[Collected data entries]
(** * The cloudcubes scheduler ([scheduler/app.py])

    A shallow embedding of the scheduling Lambda function and the
    properties of its decision logic.

    Conventions of the embedding.
    - A time of day is Python's [datetime.time]: the four fields hour,
      minute, second and microsecond, compared as a tuple.
    - The module global [current_time] (line 6) is read as a time of day;
      the name [datetime] is read as the class that has [now] and
      [strptime].
    - A DynamoDB item is a dictionary from attribute names to values; a
      value is a string, a number or a nested dictionary.
    - Exceptions are an explicit outcome; the calls made to the two
      dispatch stubs [start_server] and [stop_server] are recorded in a
      trace, in program order. *)

From Stdlib Require Import ZArith String Ascii List Bool Lia.
From stdpp Require Import base gmap strings list fin_maps.

Set Warnings "-register-all".
Local Open Scope Z_scope.

(** ** Times of day *)

Record time : Type := mktime {
  hour : Z;
  minute : Z;
  second : Z;
  microsecond : Z
}.

(** The range of each field of a [datetime.time]. *)
Definition valid_time (t : time) : Prop :=
  0 <= hour t < 24 /\ 0 <= minute t < 60 /\
  0 <= second t < 60 /\ 0 <= microsecond t < 1000000.

(** [time._cmp]: the tuples (hour, minute, second, microsecond) are
    compared lexicographically. *)
Definition time_cmp (a b : time) : comparison :=
  match hour a ?= hour b with
  | Eq =>
      match minute a ?= minute b with
      | Eq =>
          match second a ?= second b with
          | Eq => microsecond a ?= microsecond b
          | c => c
          end
      | c => c
      end
  | c => c
  end.

(** [a > b] and [a < b] on times of day. *)
Definition time_gt (a b : time) : bool :=
  match time_cmp a b with Gt => true | _ => false end.

Definition time_lt (a b : time) : bool :=
  match time_cmp a b with Lt => true | _ => false end.

(** Microseconds since midnight: the position of a time on the day. *)
Definition to_microseconds (t : time) : Z :=
  ((hour t * 60 + minute t) * 60 + second t) * 1000000 + microsecond t.

(** A time of day at minute resolution, [hm h m] is h:m:00. *)
Definition hm (h m : Z) : time := mktime h m 0 0.

(** The n-th minute of the day, for n from 0 to 1439. *)
Definition of_minute (n : Z) : time := hm (n / 60) (n mod 60).
Lemma historico_intervalo mov_df a b (item : Equip.t) (mov : Mov.t) :
  mov ∈ historico_do_item mov_df Intervalo (Some a) (Some b) item
  <-> mov ∈ mov_df /\ Mov.id_equipamento_fk mov = Some (Equip.id item)
      /\ exists t, Mov.data_movimentacao_dt mov = Some t /\ (a <= t <= b)%Z.
Proof.
  unfold historico_do_item. rewrite String.eqb_refl. cbn [andb].
  set (hist_df := filter _ mov_df).
  assert (Hd : Is_true (dentro_do_intervalo (Some a) (Some b) mov)
               <-> exists t, Mov.data_movimentacao_dt mov = Some t /\ (a <= t <= b)%Z).
  { unfold dentro_do_intervalo. destruct (Mov.data_movimentacao_dt mov) as [t|].
    - rewrite andb_True, !Is_true_true, !Z.leb_le. split.
      + intros ?. exists t. auto.
      + intros (t' & [= <-] & ?). assumption.
    - split; [intros []|intros (? & [=] & _)]. }
  destruct (bool_decide (hist_df = [])) eqn:Hnil; cbn [negb].
  - apply bool_decide_eq_true in Hnil. rewrite Hnil. split.
    + intros H. inversion H.
    + intros (Hin & Hfk & _). assert (Hm : mov ∈ hist_df) by (apply list_elem_of_filter; auto).
      now rewrite Hnil in Hm.
  - rewrite list_elem_of_filter. unfold hist_df. rewrite list_elem_of_filter, Hd. tauto.
Qed.

(** C8. With the [intervalo] filter and bounds that parse, the end
    bound is 23:59:59 of the end day, that is, 86400 seconds after the
    start of that day minus one second; the movements listed under an
    item are those of the item dated from the start bound to that second,
    both included.  With the bounds 01/01/2025 and 31/01/2025 a movement
    dated 31-01-2025 23:59:59 is listed and one dated 01-02-2025 00:00:00
    is not. *)
Theorem C8_end_bound_is_last_second_of_day :
  (forall data_inicio_str data_fim_str d m y a b,
     Date.campos_dmy data_fim_str = Some (d, m, y) ->
     limites_do_filtro true Intervalo data_inicio_str data_fim_str = Some (Some a, Some b) ->
     Date.make y m d 23 59 59 = Some b
     /\ (exists e, Date.make y m d 0 0 0 = Some e /\ b = (e + 86400 - 1)%Z)
     /\ (forall hh mm ss t, (0 <= hh)%Z -> (0 <= mm)%Z -> (0 <= ss)%Z ->
                            Date.make y m d hh mm ss = Some t -> (t <= b)%Z)
     /\ (forall mov_df item mov,
           mov ∈ historico_do_item mov_df Intervalo (Some a) (Some b) item
           <-> mov ∈ mov_df /\ Mov.id_equipamento_fk mov = Some (Equip.id item)
               /\ exists t, Mov.data_movimentacao_dt mov = Some t /\ (a <= t <= b)%Z))
  /\ (exists a b,
        limites_do_filtro true Intervalo "01/01/2025" "31/01/2025" = Some (Some a, Some b)
        /\ Date.parse_stamp "31-01-2025 23:59:59" = Some b
        /\ Date.parse_stamp "01-02-2025 00:00:00" = Some (b + 1)%Z
        /\ (Mov.data_movimentacao <$>
              historico_do_item (Mov.project <$> historico_exemplo) Intervalo (Some a) (Some b)
                (item_exemplo 2))
           = [VStr "31-01-2025 23:59:59"]).
Proof.
  split.
  - intros ini fim d m y a b Hcampos Hlim.
    destruct (limites_intervalo _ _ _ _ Hlim) as (_ & e & He & -> & Hb).
    unfold Date.parse_dmy in He. rewrite Hcampos in He. cbn in He.
    split; [now apply make_end_of_day|]. split; [|split].
    + exists e. split; [exact He|]. unfold Date.end_of_day, Date.seconds_per_day. lia.
    + intros hh mm ss t Hh Hm Hs Ht.
      pose proof (make_bounds _ _ _ _ _ _ _ _ He Ht Hh Hm Hs).
      unfold Date.end_of_day, Date.seconds_per_day. lia.
    + intros. apply historico_intervalo.
  - exists 1735689600%Z, 1738367999%Z. repeat split; vm_compute; reflexivity.
Qed.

_Your objective:_ The required output is the stretch of entries above from the line containing "match time_cmp a b with Lt" through the line containing "Lemma historico_intervalo mov_df", reproduced exactly.

_Result:_
  match time_cmp a b with Lt => true | _ => false end.

(** Microseconds since midnight: the position of a time on the day. *)
Definition to_microseconds (t : time) : Z :=
  ((hour t * 60 + minute t) * 60 + second t) * 1000000 + microsecond t.

(** A time of day at minute resolution, [hm h m] is h:m:00. *)
Definition hm (h m : Z) : time := mktime h m 0 0.

(** The n-th minute of the day, for n from 0 to 1439. *)
Definition of_minute (n : Z) : time := hm (n / 60) (n mod 60).
Lemma historico_intervalo mov_df a b (item : Equip.t) (mov : Mov.t) :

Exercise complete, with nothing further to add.